Source records
(* ===== verification/Syscall.v ===== *)
(** * Syscall: the dispatcher ([syscall.c], [include/syscall.h])

    Every call's result is converted to [u64]: the [int] results are sign
    extended, so -1 becomes [2 ^ 64 - 1]. *)

From S2P Require Import Prelude State Machine Walk Serial Space Pmm Paging Tasks Vm Lifecycle Irq Elf.

(** The numbers of [include/syscall.h]. *)
Inductive syscall_t :=
| SYSCALL_EXIT | SYSCALL_GETPID | SYSCALL_SEND | SYSCALL_RECV | SYSCALL_INB | SYSCALL_OUTB
| SYSCALL_WAIT | SYSCALL_WAIT_ANY | SYSCALL_GETSTATE | SYSCALL_IRQ_REGISTER
| SYSCALL_MMAP | SYSCALL_MUNMAP | SYSCALL_KILL | SYSCALL_NANOSLEEP | SYSCALL_GETTICKS
| SYSCALL_DEBUG_PUTC | SYSCALL_SHUTDOWN | SYSCALL_MPROTECT | SYSCALL_BRK | SYSCALL_IRQ_ACK
| SYSCALL_CLONE | SYSCALL_FUTEX | SYSCALL_MMAP_PHYS | SYSCALL_INW | SYSCALL_OUTW
| SYSCALL_SPAWN_AT | SYSCALL_YIELD.

Definition syscall_number (c : syscall_t) : Z :=
  match c with
  | SYSCALL_EXIT => 0 | SYSCALL_GETPID => 1 | SYSCALL_SEND => 2 | SYSCALL_RECV => 3
  | SYSCALL_INB => 4 | SYSCALL_OUTB => 5 | SYSCALL_WAIT => 7 | SYSCALL_WAIT_ANY => 8
  | SYSCALL_GETSTATE => 9 | SYSCALL_IRQ_REGISTER => 10 | SYSCALL_MMAP => 11 | SYSCALL_MUNMAP => 12
  | SYSCALL_KILL => 13 | SYSCALL_NANOSLEEP => 14 | SYSCALL_GETTICKS => 15 | SYSCALL_DEBUG_PUTC => 16
  | SYSCALL_SHUTDOWN => 17 | SYSCALL_MPROTECT => 18 | SYSCALL_BRK => 19 | SYSCALL_IRQ_ACK => 20
  | SYSCALL_CLONE => 21 | SYSCALL_FUTEX => 22 | SYSCALL_MMAP_PHYS => 23 | SYSCALL_INW => 24
  | SYSCALL_OUTW => 25 | SYSCALL_SPAWN_AT => 26 | SYSCALL_YIELD => 27
  end.

Definition all_syscalls : list syscall_t :=
  [SYSCALL_EXIT; SYSCALL_GETPID; SYSCALL_SEND; SYSCALL_RECV; SYSCALL_INB; SYSCALL_OUTB;
   SYSCALL_WAIT; SYSCALL_WAIT_ANY; SYSCALL_GETSTATE; SYSCALL_IRQ_REGISTER; SYSCALL_MMAP;
   SYSCALL_MUNMAP; SYSCALL_KILL; SYSCALL_NANOSLEEP; SYSCALL_GETTICKS; SYSCALL_DEBUG_PUTC;
   SYSCALL_SHUTDOWN; SYSCALL_MPROTECT; SYSCALL_BRK; SYSCALL_IRQ_ACK; SYSCALL_CLONE;
   SYSCALL_FUTEX; SYSCALL_MMAP_PHYS; SYSCALL_INW; SYSCALL_OUTW; SYSCALL_SPAWN_AT; SYSCALL_YIELD].

(** The [switch]: the case whose number is [n]. *)
Definition syscall_of (n : Z) : option syscall_t :=
  head (filter (λ c, syscall_number c = n) all_syscalls).

Section Syscall.
Context `{Platform}.

(** Conversion of an [int] result to [u64]. *)
Definition int_result (m : M Z) : M Z := r ← m; mret (u64 r).

Definition syscall_case (c : syscall_t) (arg1 arg2 arg3 arg4 : Z) : M Z :=
  match c with
  | SYSCALL_EXIT => sys_exit ;; mret 0
  | SYSCALL_GETPID => sys_getpid
  | SYSCALL_SEND => int_result (sys_send arg1 arg2 arg3 arg4)
  | SYSCALL_RECV => int_result (sys_recv arg1)
  | SYSCALL_INB => inb (u16 arg1)
  | SYSCALL_OUTB => outb (u16 arg1) (u8 arg2) ;; mret 0
  | SYSCALL_WAIT => int_result (sys_wait arg1)
  | SYSCALL_WAIT_ANY => int_result sys_wait_any
  | SYSCALL_GETSTATE => int_result (sys_getstate arg1)
  | SYSCALL_IRQ_REGISTER => int_result (sys_irq_register arg1)
  | SYSCALL_MMAP => int_result (sys_mmap arg1 arg2 arg3)
  | SYSCALL_MUNMAP => int_result (sys_munmap arg1 arg2)
  | SYSCALL_KILL => int_result (sys_kill arg1)
  | SYSCALL_NANOSLEEP => int_result (sys_nanosleep arg1)
  | SYSCALL_GETTICKS => sys_getticks
  | SYSCALL_DEBUG_PUTC => outb 0xE9 (u8 arg1) ;; mret 0
  | SYSCALL_SHUTDOWN => sys_shutdown ;; mret 0
  | SYSCALL_MPROTECT => int_result (sys_mprotect arg1 arg2 arg3)
  | SYSCALL_BRK => int_result (sys_brk arg1)
  | SYSCALL_IRQ_ACK => outb 0x20 0x20 ;; when (8 <=? arg1) (outb 0xA0 0x20) ;; mret 0
  | SYSCALL_CLONE => int_result (sys_clone arg1 arg2 arg3 arg4)
  | SYSCALL_FUTEX => int_result (sys_futex arg1 (i32 arg2) (u32 arg3))
  | SYSCALL_MMAP_PHYS => int_result (sys_mmap_phys arg1 arg2 arg3 arg4)
  | SYSCALL_INW => inw (u16 arg1)
  | SYSCALL_OUTW => outw (u16 arg1) (u16 arg2) ;; mret 0
  | SYSCALL_SPAWN_AT => int_result (sys_spawn_at arg1 arg2)
  | SYSCALL_YIELD => mret 0
  end.

Definition syscall_handler (n arg1 arg2 arg3 arg4 : Z) : M Z :=
  match syscall_of n with
  | Some c => syscall_case c arg1 arg2 arg3 arg4
  | None =>
    puts (chars "[kernel] Unknown syscall: ") ;;
    puthex n ;;
    puts crlf ;;
    mret 0
  end.

End Syscall.
(* ===== verification/Sched.v ===== *)
(** * Sched: the scheduler and the interrupt entry point ([idt.c], [task.c])

    [schedule_next], [save_frame], [schedule], [isr_handler] and
    [scheduler_start].  The frame the stub pushed is a value; what
    [isr_handler] returns is either that frame or the address of a saved one. *)

From S2P Require Import Prelude State Machine Walk Serial Space Pmm Paging Tasks Vm Lifecycle Irq Elf Syscall.

(** The pointer [isr_handler] returns: the interrupted frame itself (with [rax]
    as the handler left it), or the frame stored at an address. *)
Inductive resume :=
| Return (r : registers_t)
| FrameAt (rsp : Z).

Definition r_set_rax (v : Z) (r : registers_t) : registers_t :=
  Regs (r_r15 r) (r_r14 r) (r_r13 r) (r_r12 r) (r_r11 r) (r_r10 r) (r_r9 r) (r_r8 r)
    (r_rbp r) (r_rdi r) (r_rsi r) (r_rdx r) (r_rcx r) (r_rbx r) v
    (r_int_no r) (r_err_code r) (r_rip r) (r_cs r) (r_rflags r) (r_rsp r) (r_ss r).

(** [r->cs & 3]: the interrupted code was not ring 0. *)
Definition from_user (r : registers_t) : bool := negb (Z.land (r_cs r) 3 =? 0).

Section Sched.
Context `{Platform}.

Definition schedule_next : M Z :=
  n ← gets num_tasks;
  cur ← gets current_task;
  if n <=? 1 then mret cur
  else
    o ← for_exit (Z.to_nat (n - 1)) 1 (λ i,
      let k := Z.rem (cur + i) n in
      t ← get_task k;
      if is_ready t then upd_task k (t_set_state TASK_RUNNING) ;; mret (Some k) else mret None);
    mret (default cur o).

Definition save_frame (r : registers_t) : M unit :=
  cur ← gets current_task;
  t ← get_task cur;
  let dst := t_stack_phys t in
  for_nat (Z.to_nat (sizeof_registers_t / 8)) 0 (λ i,
    w ← arr_get (regs_words r) i;
    store64 (u64 (dst + 8 * i)) w) ;;
  upd_task cur (t_set_rsp dst).

(** The end of [schedule] and of the system call path: run task [next]. *)
Definition switch_to (next : Z) : M resume :=
  upd_task next (t_set_state TASK_RUNNING) ;;
  modify (set_current_task next) ;;
  t ← get_task next;
  when (negb (t_pml4_phys t =? 0)) (paging_switch (t_pml4_phys t)) ;;
  cur ← gets current_task;
  t ← get_task cur;
  mret (FrameAt (t_rsp t)).

Definition schedule (r : registers_t) : M resume :=
  cur ← gets current_task;
  when (0 <=? cur) (save_frame r ;; upd_task cur (t_set_state TASK_READY)) ;;
  next ← schedule_next;
  switch_to next.

(** A page fault in user code: the task exits and the first ready one runs. *)
Definition user_fault (r : registers_t) (cr2 : Z) : M resume :=
  puts (crlf ++ chars "[PF] PID ") ;;
  pid ← current_pid;
  puthex pid ;;
  puts (chars " addr ") ;;
  puthex cr2 ;;
  puts (chars " RIP: ") ;;
  puthex (r_rip r) ;;
  puts crlf ;;
  sys_exit ;;
  o ← find_task is_ready;
  match o with
  | Some i => switch_to i
  | None => halt
  end.

(** The page-table dump of the panic message. *)
Definition dump_tables (cr2 : Z) : M unit :=
  puts (chars " CR2: ") ;; puthex cr2 ;;
  root ← gets cr3;
  puts (chars " CR3: ") ;; puthex root ;;
  puts (chars " PML4[") ;; puthex (pml4_index cr2) ;; puts (chars "]") ;;
  e3 ← load64 (root + 8 * pml4_index cr2);
  puthex e3 ;;
  when (e_present e3) (
    puts (chars " PDPT[") ;; puthex (pdpt_index cr2) ;; puts (chars "]") ;;
    e2 ← load64 (mask_4k e3 + 8 * pdpt_index cr2);
    puthex e2 ;;
    when (e_present e2) (
      puts (chars " PDT[") ;; puthex (pdt_index cr2) ;; puts (chars "]") ;;
      e1 ← load64 (mask_4k e2 + 8 * pdt_index cr2);
      puthex e1 ;;
      when (e_present e1 && negb (e_large e1)) (
        puts (chars " PT[") ;; puthex (pt_index cr2) ;; puts (chars "]") ;;
        e0 ← load64 (mask_4k e1 + 8 * pt_index cr2);
        puthex e0))).

Definition panic (r : registers_t) (cr2 : Z) : M resume :=
  puts (crlf ++ chars "[PANIC] Exception ") ;;
  puthex (r_int_no r) ;;
  puts (chars " err: ") ;;
  puthex (r_err_code r) ;;
  puts (chars " RIP: ") ;;
  puthex (r_rip r) ;;
  puts (chars " RSP: ") ;;
  puthex (r_rsp r) ;;
  puts (chars " RBP: ") ;;
  puthex (r_rbp r) ;;
  when (r_int_no r =? 14) (dump_tables cr2) ;;
  puts crlf ;;
  halt.

(** Vectors 32 to 47. *)
Definition irq_handler (r : registers_t) : M resume :=
  let n := r_int_no r in
  irq_eoi n ;;
  when (n =? 32) timer_tick ;;
  k ← gets num_tasks;
  if (n =? 32) && (1 <? k) && from_user r then schedule r
  else
    when (n =? 33) keyboard_irq ;;
    mret (Return r).

(** [int 0x80]. *)
Definition syscall_entry (r : registers_t) : M resume :=
  v ← syscall_handler (r_rax r) (r_rdi r) (r_rsi r) (r_rdx r) (r_rcx r);
  let r := r_set_rax v r in
  k ← gets num_tasks;
  if 1 <? k then
    save_frame r ;;
    cur ← gets current_task;
    t ← get_task cur;
    when (negb (is_blocked t) && negb (is_exited t)) (upd_task cur (t_set_state TASK_READY)) ;;
    next ← schedule_next;
    switch_to next
  else mret (Return r).

(** [cr2] is what the processor's register holds. *)
Definition isr_handler (r : registers_t) (cr2 : Z) : M resume :=
  let n := r_int_no r in
  if n <=? 31 then
    if (n =? 14) && from_user r then user_fault r cr2 else panic r cr2
  else if (32 <=? n) && (n <=? 47) then irq_handler r
  else if n =? 0x80 then syscall_entry r
  else mret (Return r).

(** [scheduler_start]: the first task's frame, or a return when there is none. *)
Definition scheduler_start : M (option resume) :=
  n ← gets num_tasks;
  if n =? 0 then mret None
  else
    modify (set_current_task 0) ;;
    upd_task 0 (t_set_state TASK_RUNNING) ;;
    puts (chars "[kernel] Scheduler started" ++ crlf) ;;
    t ← get_task 0;
    let pml4 := if t_pml4_phys t =? 0 then 0x1000 else t_pml4_phys t in
    modify (set_paging_root pml4) ;;
    modify (set_cr3 pml4) ;;
    mret (Some (FrameAt (t_rsp t))).

End Sched.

- [EXERCISE]:
Starting at the line that contains "Definition isr_handler (r", copy each line through the last one in the records, exactly, and output nothing else.

- [RESULT OF THE TASK]:
Definition isr_handler (r : registers_t) (cr2 : Z) : M resume :=
  let n := r_int_no r in
  if n <=? 31 then
    if (n =? 14) && from_user r then user_fault r cr2 else panic r cr2
  else if (32 <=? n) && (n <=? 47) then irq_handler r
  else if n =? 0x80 then syscall_entry r
  else mret (Return r).

(** [scheduler_start]: the first task's frame, or a return when there is none. *)
Definition scheduler_start : M (option resume) :=
  n ← gets num_tasks;
  if n =? 0 then mret None
  else
    modify (set_current_task 0) ;;
    upd_task 0 (t_set_state TASK_RUNNING) ;;
    puts (chars "[kernel] Scheduler started" ++ crlf) ;;
    t ← get_task 0;
    let pml4 := if t_pml4_phys t =? 0 then 0x1000 else t_pml4_phys t in
    modify (set_paging_root pml4) ;;
    modify (set_cr3 pml4) ;;
    mret (Some (FrameAt (t_rsp t))).

End Sched.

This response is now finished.